Dataset Start Marker

Lemma intr_loop_run d p a po fe us : ∀ n s dn, vinv (D := D) (mk_vsys s d p) po fe us dn → vsim (mk_vsys s d p) a po fe us dn → (length us < n)%nat →
  ∃ s' dn', intr_loop n s = Done ((), s') ∧ vinv (mk_vsys s' d p) po fe [] dn' ∧ vsim (mk_vsys s' d p) a po fe [] dn'.
Proof.
  induction us as [|r us IH]; intros [|n] s dn H Hs Hn; try (cbn in Hn; lia); cbn [intr_loop]; rewrite run_gets; pose proof (vinv_short _ _ _ _ _ H) as Hlen; pose proof (vi_uring _ _ _ _ _ H) as [Hu _];
    pose proof (vi_range _ _ _ _ _ H) as [_ Hr]; cbn [drv dev length] in *.
  - rewrite Hu, Z.add_0_r, u16_id, Z.eqb_refl by done. exists s, dn. done.
  - rewrite (proj2 (Z.eqb_neq _ _)). 2: { rewrite Hu. unfold u16. intros E. pose proof (Z.div_mod (used_idx s + Z.of_nat (S (length us))) (2 ^ 16) ltac:(lia)). lia. }
    cbn [negb]. destruct (intr_one_run s d p po fe r us dn H) as (s1 & H1 & H2 & H3 & _). rewrite (run_bind _ _ _ _ _ H1).
    apply (IH n s1 (r :: dn) H2); [|cbn in Hn; lia]. apply (vsim_quiet s _ _ _ _ _ _ (r :: us) dn); [solve_Permutation|done|done].
Qed.

Lemma intr_run s d p a po fe us dn : vinv (D := D) (mk_vsys s d p) po fe us dn → vsim (mk_vsys s d p) a po fe us dn →
  ∃ s' dn', virtio_disk_intr s = Done ((), s') ∧ vinv (mk_vsys s' d p) po fe [] dn' ∧ vsim (mk_vsys s' d p) a po fe [] dn'.
Proof.
  intros H Hs. apply (intr_loop_run d p a po fe us _ s dn H Hs). pose proof (vinv_short _ _ _ _ _ H). destruct (vi_uring _ _ _ _ _ H) as [Hu _]. cbn [drv] in Hu. rewrite Hu.
  unfold u16. rewrite Zminus_mod_idemp_l. replace (used_idx s + Z.of_nat (length us) - used_idx s) with (Z.of_nat (length us)) by lia. rewrite Z.mod_small by lia. lia.
Qed.

(** ** [virtio_disk_rw] *)

(** No descriptors: the process will sleep, and nothing has changed but free descriptors. *)
Lemma sim_full s s' d p a po fe us dn : same s s' → vinv (D := D) (mk_vsys s d p) po fe us dn → vsim (mk_vsys s d p) a po fe us dn →
  vinv (mk_vsys s' d p) po fe us dn ∧ vsim (mk_vsys s' d p) a po fe us dn.
Proof.
  intros (ds & f & w & -> & Hf & Hd) H Hs. split; [|by apply (vsim_quiet s _ _ _ _ _ _ us dn)]. destruct H as [H1 H2 H3 H4 H5 H6 H7 H8]. cbn [drv dev inside] in *. constructor; try done. cbn [drv dev inside].
  apply (vset_frame p s); [intros i _; apply Hf| |done|done]. intros i Hi. cbn. split; [|done]. apply Hd, (vs_free _ _ _ H1); [by apply (vs_lt _ _ _ H1)|done].
Qed.

Lemma sim_client s d p a po fe us dn b bn data : p b = None → vinv (D := D) (mk_vsys s d p) po fe us dn → vsim (mk_vsys s d p) a po fe us dn →
  vinv (mk_vsys (set_bufs (<[b := mk_vbuf bn (vb_disk (bufs s b)) data]> (bufs s)) s) d p) po fe us dn ∧
  vsim (mk_vsys (set_bufs (<[b := mk_vbuf bn (vb_disk (bufs s b)) data]> (bufs s)) s) d p) (mk_adisk (a_medium a) (<[b := mk_abuf bn data None]> (a_bufs a))) po fe us dn.
Proof.
  intros Hb [H1 H2 H3 H4 H5 H6 H7 H8] [M1 M2 M3 M4 M5]. cbn [drv dev inside] in *. assert (Ho : ∀ r, r ∈ po ++ fe ++ us ++ dn → r_b r ≠ b).
  { intros r Hr <-. assert (p (r_b r) = Some (r_i0 r)); [|congruence]. apply (vs_inside _ _ _ H1). by exists r. }
  assert (Hd : ∀ r, vb_disk (<[b := mk_vbuf bn (vb_disk (bufs s b)) data]> (bufs s) (r_b r)) = vb_disk (bufs s (r_b r))).
  { intros r. destruct (decide (r_b r = b)) as [->|]; by fn_simp. }
  split; constructor; cbn [drv dev inside set_bufs bufs a_medium a_bufs info_status]; try done.
  - apply (vset_frame p s); [done|done| |done]. intros r Hr. cbn. pose proof (Ho r Hr). by fn_simp.
  - eapply Forall_impl; [exact H2|]. intros r. by rewrite Hd.
  - eapply Forall_impl; [exact H3|]. intros r. by rewrite Hd.
  - eapply Forall_impl; [exact H4|]. intros r. by rewrite Hd.
  - intros b'. destruct (decide (b' = b)) as [->|]; by fn_simp.
  - intros r Hr. assert (r_b r ≠ b) by (apply Ho; rewrite !elem_of_app in *; tauto). fn_simp. by apply M3.
  - intros r Hr. assert (r_b r ≠ b) by (apply Ho; rewrite !elem_of_app in *; tauto). fn_simp. by apply M4.
  - intros b' Hb'. destruct (decide (b' = b)) as [->|]; fn_simp; [done|by apply M5].
Qed.
(** * lmatools: examples/lasso/cell-lasso-stats_limited.py

    A shallow embedding of the analysis script: the attribute-range filter
    [gen_filtered_time_series] and the unpacking of its result, the flash
    centroid plotter, the summary series, the flash-size statistics writer
    [write_size_stat_data], the profile normalisation and output block, and
    the grid-subset reporting pass [plot_lasso_grid_subset].

    numpy arrays are objects on a heap (a list of buffers, addressed by
    position), so that views, in-place updates and copies are told apart.
    Numeric values are IEEE-754 values ([spec_float]), compared with the
    IEEE comparison, for which NaN is unordered. A structured array records
    which of its fields are single precision: numpy compares such a field
    with a Python float in single precision, the float being rounded. *)

From Stdlib Require Import ZArith List String.
From Stdlib Require Import Floats.SpecFloat.
From stdpp Require Import gmap strings list fin_maps pretty.

Local Open Scope string_scope.
Local Open Scope list_scope.

(** ** Python exceptions and results *)

Module Py.

Inductive exn : Set :=
| IndexError
| ValueError
| KeyError
| TypeError
| AssertionError.

Inductive result (A : Type) : Type :=
| Ok (a : A)
| Raise (e : exn).

Arguments Ok {A} a.
Arguments Raise {A} e.

(** [seq[0]] on a Python sequence. *)
Definition getitem0 {A} (seq : list A) : result A :=
  match seq with
  | [] => Raise IndexError
  | x :: _ => Ok x
  end.

(** [sep.join(parts)]. *)
Fixpoint join (sep : string) (parts : list string) : string :=
  match parts with
  | [] => ""
  | [p] => p
  | p :: rest => (p ++ sep ++ join sep rest)%string
  end.

End Py.

(** ** numpy: values, structured arrays, the heap of buffers *)

Module Np.
Import Py.

Abbreviation float := spec_float.

(** The double [m * 2^e], rounded to nearest. *)
Definition f64 (m e : Z) : float := binary_normalize 53 1024 m e false.

(** Arithmetic on doubles. *)
Definition fadd : float → float → float := SFadd 53 1024.
Definition fsub : float → float → float := SFsub 53 1024.
Definition fdiv : float → float → float := SFdiv 53 1024.

(** Elementwise comparisons of numpy are the IEEE ones: every comparison
    with a NaN operand is false. *)
Definition greater_equal (x y : float) : bool :=
  match SFcompare x y with
  | Some Gt | Some Eq => true
  | _ => false
  end.

Definition less_equal (x y : float) : bool :=
  match SFcompare x y with
  | Some Lt | Some Eq => true
  | _ => false
  end.

Definition greater (x y : float) : bool :=
  match SFcompare x y with
  | Some Gt => true
  | _ => false
  end.

Definition equal (x y : float) : bool :=
  match SFcompare x y with
  | Some Eq => true
  | _ => false
  end.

Dataset End Marker

— Exercise aim —
Copy each line of the data that contains the word "Python", leaving the other lines out.

— Exercise solution —
    with a Python float in single precision, the float being rounded. *)
(** ** Python exceptions and results *)
(** [seq[0]] on a Python sequence. *)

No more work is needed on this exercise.